Roberto Lombardi ha avuto una vita dura e bella e il curioso destino di non essere inviso a nessuno. Tutti siamo antipatici, o quanto meno indifferenti a qualcuno, lui – anche se Tommasi diceva che i camerieri dei ristoranti non lo sopportavano “era il peggior cliente del globo” – Lombardi, invece no. Manca a tutti. Agli amici, che lo hanno ricordato e lo ricordano con parole sobrie che tradiscono il tentativo di controllare la commozione; a chi lo conosceva solo attraverso le sue telecronache o i suoi servizi televisivi. E alle nonne, che come ha ricordato un nostro lettore non si interessavano di sport, ma quando il nipote guardava il tennis “si metteva seduta vicino a me e ascoltava, è il caso di dirlo. Non ha mai fatto neanche il benché’ minimo sforzo per capirne le regole, malgrado io insistessi, ma stava li lo stesso. Quando le chiesi: nonna, ma perché stai qua con me a guardare queste partite? disse: mi piace ascoltare questi Signori”.

Competente, misurato, adorava Maria Kirilenko e gli piaceva un barzelletta che Stefano Semeraro amava raccontare. La rubiamo a Stefano, capirà, vogliamo raccontargliela noi a Roberto, oggi.

Ci sono due pescatori sul fiume, silenziosi, e un uomo che porta il suo cane sull’argine. Fissa i due con aria di sfida, poi lancia un bastone nel fiume. Il cane corre così veloce che vola sull’acqua, afferra il bastone e lo riporta indietro senza bagnarsi. Il padrone guarda con aria orgogliosa i due pescatori, che però lo ignorano. Allora lancia di nuovo il bastone, e poi ancora, e ancora. Alla quarta volta uno dei pescatori lentamente alza lo sguardo e domanda: “quanti anni ha il cane?”. E il padrone, tutto fiero: “Solo due!”. Il pescatore riabbassa la testa sulla canna: “Allora a nuotare non impara più”.

Secondo Semeraro gli piaceva perché Roberto era il cane che volava sull’acqua e il pescatore che non si faceva incantare dalle favole.

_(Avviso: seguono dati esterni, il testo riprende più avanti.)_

(** * QuantumChat: session registry, key exchange and encrypted relay

    A shallow embedding of the coordination core of the repository:
    - [quantum-crypto.js]  (class [QuantumCrypto]): key exchange, XOR stream
      cipher with hex wire encoding, keyed-hash signatures;
    - the browser client's [ClientQuantumCrypto.performKeyExchange];
    - [src/backend/server.js]: the session registry ([clients]) and the
      message handlers of the relay.

    Runtime primitives of Node.js that the code calls ([Buffer], the UTF-8
    codec, SHA-256, HMAC) are modelled as executable functions in the first
    modules; the repository's own functions follow, under their own names. *)

From Stdlib Require Import ZArith NArith List Lia Bool.
From Stdlib.Strings Require Import Byte.
From stdpp Require Import base option list gmap strings.
Import ListNotations.
(** What holds of the engine and its connection after any sequence of
    calls and callbacks. *)
Lemma run_wellformed (evs : list Event) :
  let w := run initial evs in
  (forall h, h ∈ listeners w -> exists t, t ∈ timeouts w /\ timeout_listener t = h) /\
  (forall i, intervalId (engine w) = Some i -> (i < nextId w)%nat).
Proof.
  assert (Hstep : forall w ev,
    ((forall h, h ∈ listeners w -> exists t, t ∈ timeouts w /\ timeout_listener t = h) /\
     (forall i, intervalId (engine w) = Some i -> (i < nextId w)%nat)) ->
    ((forall h, h ∈ listeners (step w ev) ->
        exists t, t ∈ timeouts (step w ev) /\ timeout_listener t = h) /\
     (forall i, intervalId (engine (step w ev)) = Some i -> (i < nextId (step w ev))%nat))).
  { intros w ev [Hl Hi].
    assert (Hperform : forall now e0,
      (forall i, intervalId e0 = Some i -> (i < nextId w)%nat) ->
      let w0 := {| engine := e0; listeners := listeners w; sent := sent w;
                   timeouts := timeouts w; nextId := nextId w;
                   completed := completed w |} in
      (forall h, h ∈ listeners (performSync now w0) ->
         exists t, t ∈ timeouts (performSync now w0) /\ timeout_listener t = h) /\
      (forall i, intervalId (engine (performSync now w0)) = Some i ->
         (i < nextId (performSync now w0))%nat)).
    { intros now e0 He0 w0. unfold performSync. cbn. split.
      - intros h Hh. apply elem_of_app in Hh as [Hh|Hh].
        + destruct (Hl h Hh) as (t & Ht & Hth). exists t.
          split; [apply elem_of_app; left; exact Ht | exact Hth].
        + apply list_elem_of_singleton in Hh. subst h.
          eexists. split; [apply elem_of_app; right; constructor | reflexivity].
      - intros i Hi'. specialize (He0 i Hi'). lia. }
    destruct ev as [now| |id now|h now|data now].
    - cbn [step]. unfold startSync.
      destruct (Hperform now (stopSync (engine w))) as [Hl' _].
      { intros i Hi'. simpl in Hi'. destruct (intervalId (engine w)); discriminate. }
      split; [exact Hl' |]. cbn. intros i Hi'. inversion Hi'. lia.
    - cbn. split; [exact Hl |]. intros i Hi'. destruct (intervalId (engine w)); discriminate.
    - cbn [step]. destruct (decide _); [| split; assumption].
      destruct w as [eng ls snt ts nid cs]. exact (Hperform now eng Hi).
    - cbn [step]. destruct (existsb _ _); [| split; assumption].
      cbn. split; [| exact Hi].
      intros h' Hh'. unfold off in Hh'. apply list_elem_of_filter in Hh' as [Hne Hh'].
      destruct (Hl h' Hh') as (t & Ht & Hth). exists t.
      split; [| exact Hth]. apply list_elem_of_filter. split; [congruence | exact Ht].
    - cbn [step].
      destruct (deliver_others data now (listeners w) w) as (_ & Hts & Hn & Hiv).
      split.
      + intros h Hh. rewrite Hts. apply Hl.
        eapply deliver_listeners, Hh.
      + intros i Hi'. rewrite Hn. apply Hi. rewrite <- Hiv. exact Hi'. }
  induction evs as [|ev evs IH] using rev_ind.
  - cbn. split; [intros h Hh; inversion Hh | intros i Hi; discriminate].
  - unfold run in *. rewrite foldl_app. cbn [foldl]. apply Hstep, IH.
Qed.

(** No handler is left behind: after any sequence of calls and callbacks,
    every handler still registered on the connection has its timeout
    pending, and that timeout, run when due, removes it. *)
Theorem pending_handler_has_timeout (evs : list Event) (h : nat) :
  h ∈ listeners (run initial evs) ->
  exists t,
    t ∈ timeouts (run initial evs) /\ timeout_listener t = h /\
    forall now, timeout_due t <= now ->
      h ∉ listeners (step (run initial evs) (TimeoutFires h now)).
Proof.
  intros Hh. destruct (run_wellformed evs) as [Hl _].
  destruct (Hl h Hh) as (t & Ht & Hth). exists t.
  split; [exact Ht | split; [exact Hth |]].
  intros now Hdue. cbn [step].
  assert (Hfires : existsb (isDue h now) (timeouts (run initial evs)) = true).
  { apply existsb_exists. exists t. split; [apply list_elem_of_In, Ht |].
    unfold isDue. rewrite Hth, Nat.eqb_refl. cbn [andb]. apply Qle_bool_iff, Hdue. }
  rewrite Hfires. cbn [listeners]. unfold off. intros Hin.
  apply list_elem_of_filter in Hin as [Hne _]. apply Hne. reflexivity.
Qed.

Lemma pending_handler_has_timeout_witness :
  let evs := [CallStartSync 0; IntervalFires 1 1000] in
  2%nat ∈ listeners (run initial evs) /\
  exists t, t ∈ timeouts (run initial evs) /\ timeout_listener t = 2%nat.
Proof.
  intros evs.
  assert (Hin : 2%nat ∈ listeners (run initial evs))
    by (apply list_elem_of_further, list_elem_of_here).
  split; [exact Hin |].
  destruct (pending_handler_has_timeout evs 2 Hin) as (t & Ht & Hth & _).
  exists t. split; [exact Ht | exact Hth].
Defined.

End SyncEngineFurther.

(** ** The engine on JavaScript numbers and with its timers *)

Section SyncRuntimeProperties.
Import Protocol SyncRuntime.
Local Open Scope Q_scope.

Chi non ha avuto la fortuna di conoscere un uomo che è morto da vivo, come non a tutti capita, che come ha ricordato Daniele Azzolini solo una volta ha avuto la tentazione di arrendersi, quando un attacco lo colpì durante una telecronaca in modo così violento da fargli dire “se questa deve essere la fine me ne vado prima”,  sappia che se dice “dritto anomalo” sta citando Roberto Lombardi. Che “il taglio sotto la palla” se lo ripeteva Ubaldo si beccava il rimprovero “guarda che è mia questa espressione eh?” E che quel cedimento non si è ripetuto, perché aveva ragione Gianni Clerici: “è stato un tennista coraggioso, che ha resistito fino alla fine del quinto set, povero Robertino”.